[Entries taken from a collection]
::::

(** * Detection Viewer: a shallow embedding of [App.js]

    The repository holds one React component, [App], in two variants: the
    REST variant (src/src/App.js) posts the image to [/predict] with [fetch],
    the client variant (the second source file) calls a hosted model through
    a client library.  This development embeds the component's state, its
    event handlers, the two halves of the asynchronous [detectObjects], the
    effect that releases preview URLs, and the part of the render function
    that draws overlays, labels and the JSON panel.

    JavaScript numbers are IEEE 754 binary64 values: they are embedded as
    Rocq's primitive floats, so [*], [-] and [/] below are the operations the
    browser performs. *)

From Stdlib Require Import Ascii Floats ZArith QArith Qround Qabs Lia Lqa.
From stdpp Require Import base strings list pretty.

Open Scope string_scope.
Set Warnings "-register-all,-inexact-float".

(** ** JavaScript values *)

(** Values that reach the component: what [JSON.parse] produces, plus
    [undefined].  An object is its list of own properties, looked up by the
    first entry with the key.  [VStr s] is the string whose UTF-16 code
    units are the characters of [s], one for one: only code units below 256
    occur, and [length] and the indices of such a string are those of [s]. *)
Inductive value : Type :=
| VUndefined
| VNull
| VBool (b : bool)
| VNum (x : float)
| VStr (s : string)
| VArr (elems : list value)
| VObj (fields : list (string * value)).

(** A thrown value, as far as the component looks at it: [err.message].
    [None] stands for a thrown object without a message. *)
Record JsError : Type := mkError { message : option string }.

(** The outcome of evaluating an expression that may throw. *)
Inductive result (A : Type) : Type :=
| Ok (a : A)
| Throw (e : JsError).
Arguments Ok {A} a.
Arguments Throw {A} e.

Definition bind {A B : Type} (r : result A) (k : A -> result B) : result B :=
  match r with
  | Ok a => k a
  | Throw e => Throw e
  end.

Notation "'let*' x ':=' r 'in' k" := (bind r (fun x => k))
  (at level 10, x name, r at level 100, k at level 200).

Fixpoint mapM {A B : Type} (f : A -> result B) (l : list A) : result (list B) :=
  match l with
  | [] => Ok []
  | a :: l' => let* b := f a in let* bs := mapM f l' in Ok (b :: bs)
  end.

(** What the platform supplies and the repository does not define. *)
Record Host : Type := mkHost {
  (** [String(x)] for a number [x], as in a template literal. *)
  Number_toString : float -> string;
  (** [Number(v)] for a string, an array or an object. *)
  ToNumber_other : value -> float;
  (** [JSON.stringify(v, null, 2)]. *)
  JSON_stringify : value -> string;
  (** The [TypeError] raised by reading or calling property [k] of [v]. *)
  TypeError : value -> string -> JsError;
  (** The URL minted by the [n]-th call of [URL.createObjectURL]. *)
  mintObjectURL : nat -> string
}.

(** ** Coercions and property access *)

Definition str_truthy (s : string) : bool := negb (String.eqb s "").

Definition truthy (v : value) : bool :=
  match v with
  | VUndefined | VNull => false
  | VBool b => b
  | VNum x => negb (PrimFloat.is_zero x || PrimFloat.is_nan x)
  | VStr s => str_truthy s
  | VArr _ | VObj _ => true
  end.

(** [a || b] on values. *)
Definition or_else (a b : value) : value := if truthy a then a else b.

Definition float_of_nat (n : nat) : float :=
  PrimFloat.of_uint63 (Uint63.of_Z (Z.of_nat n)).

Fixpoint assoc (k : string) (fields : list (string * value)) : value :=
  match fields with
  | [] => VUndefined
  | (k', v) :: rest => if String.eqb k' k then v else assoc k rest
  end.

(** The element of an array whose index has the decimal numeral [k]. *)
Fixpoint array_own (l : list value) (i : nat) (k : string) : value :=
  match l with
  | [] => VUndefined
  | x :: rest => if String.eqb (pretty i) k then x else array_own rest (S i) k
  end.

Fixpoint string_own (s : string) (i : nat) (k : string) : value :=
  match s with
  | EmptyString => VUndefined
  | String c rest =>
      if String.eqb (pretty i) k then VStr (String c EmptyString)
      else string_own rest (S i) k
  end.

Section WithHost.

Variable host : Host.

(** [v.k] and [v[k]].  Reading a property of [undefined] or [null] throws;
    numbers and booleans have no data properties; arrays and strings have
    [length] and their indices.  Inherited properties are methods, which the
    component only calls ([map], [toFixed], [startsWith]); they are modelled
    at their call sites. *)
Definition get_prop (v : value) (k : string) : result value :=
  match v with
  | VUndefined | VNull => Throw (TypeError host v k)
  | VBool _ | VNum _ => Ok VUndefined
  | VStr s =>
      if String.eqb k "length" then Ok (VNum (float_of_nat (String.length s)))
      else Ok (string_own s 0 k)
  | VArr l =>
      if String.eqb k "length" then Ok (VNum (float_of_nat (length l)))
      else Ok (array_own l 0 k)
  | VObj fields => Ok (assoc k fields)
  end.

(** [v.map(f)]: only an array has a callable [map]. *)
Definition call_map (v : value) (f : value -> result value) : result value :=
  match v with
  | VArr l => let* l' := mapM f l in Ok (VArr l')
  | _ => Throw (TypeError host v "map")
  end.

::::

§ **Exercise prompt**
For this exercise, output exactly the lines above from the line with "event handlers, the" to the line with "units are the", counting both, and leave out the rest.

§ **Reply**
    event handlers, the two halves of the asynchronous [detectObjects], the
    effect that releases preview URLs, and the part of the render function
    that draws overlays, labels and the JSON panel.

    JavaScript numbers are IEEE 754 binary64 values: they are embedded as
    Rocq's primitive floats, so [*], [-] and [/] below are the operations the
    browser performs. *)

From Stdlib Require Import Ascii Floats ZArith QArith Qround Qabs Lia Lqa.
From stdpp Require Import base strings list pretty.

Open Scope string_scope.
Set Warnings "-register-all,-inexact-float".

(** ** JavaScript values *)

(** Values that reach the component: what [JSON.parse] produces, plus
    [undefined].  An object is its list of own properties, looked up by the
    first entry with the key.  [VStr s] is the string whose UTF-16 code
    units are the characters of [s], one for one: only code units below 256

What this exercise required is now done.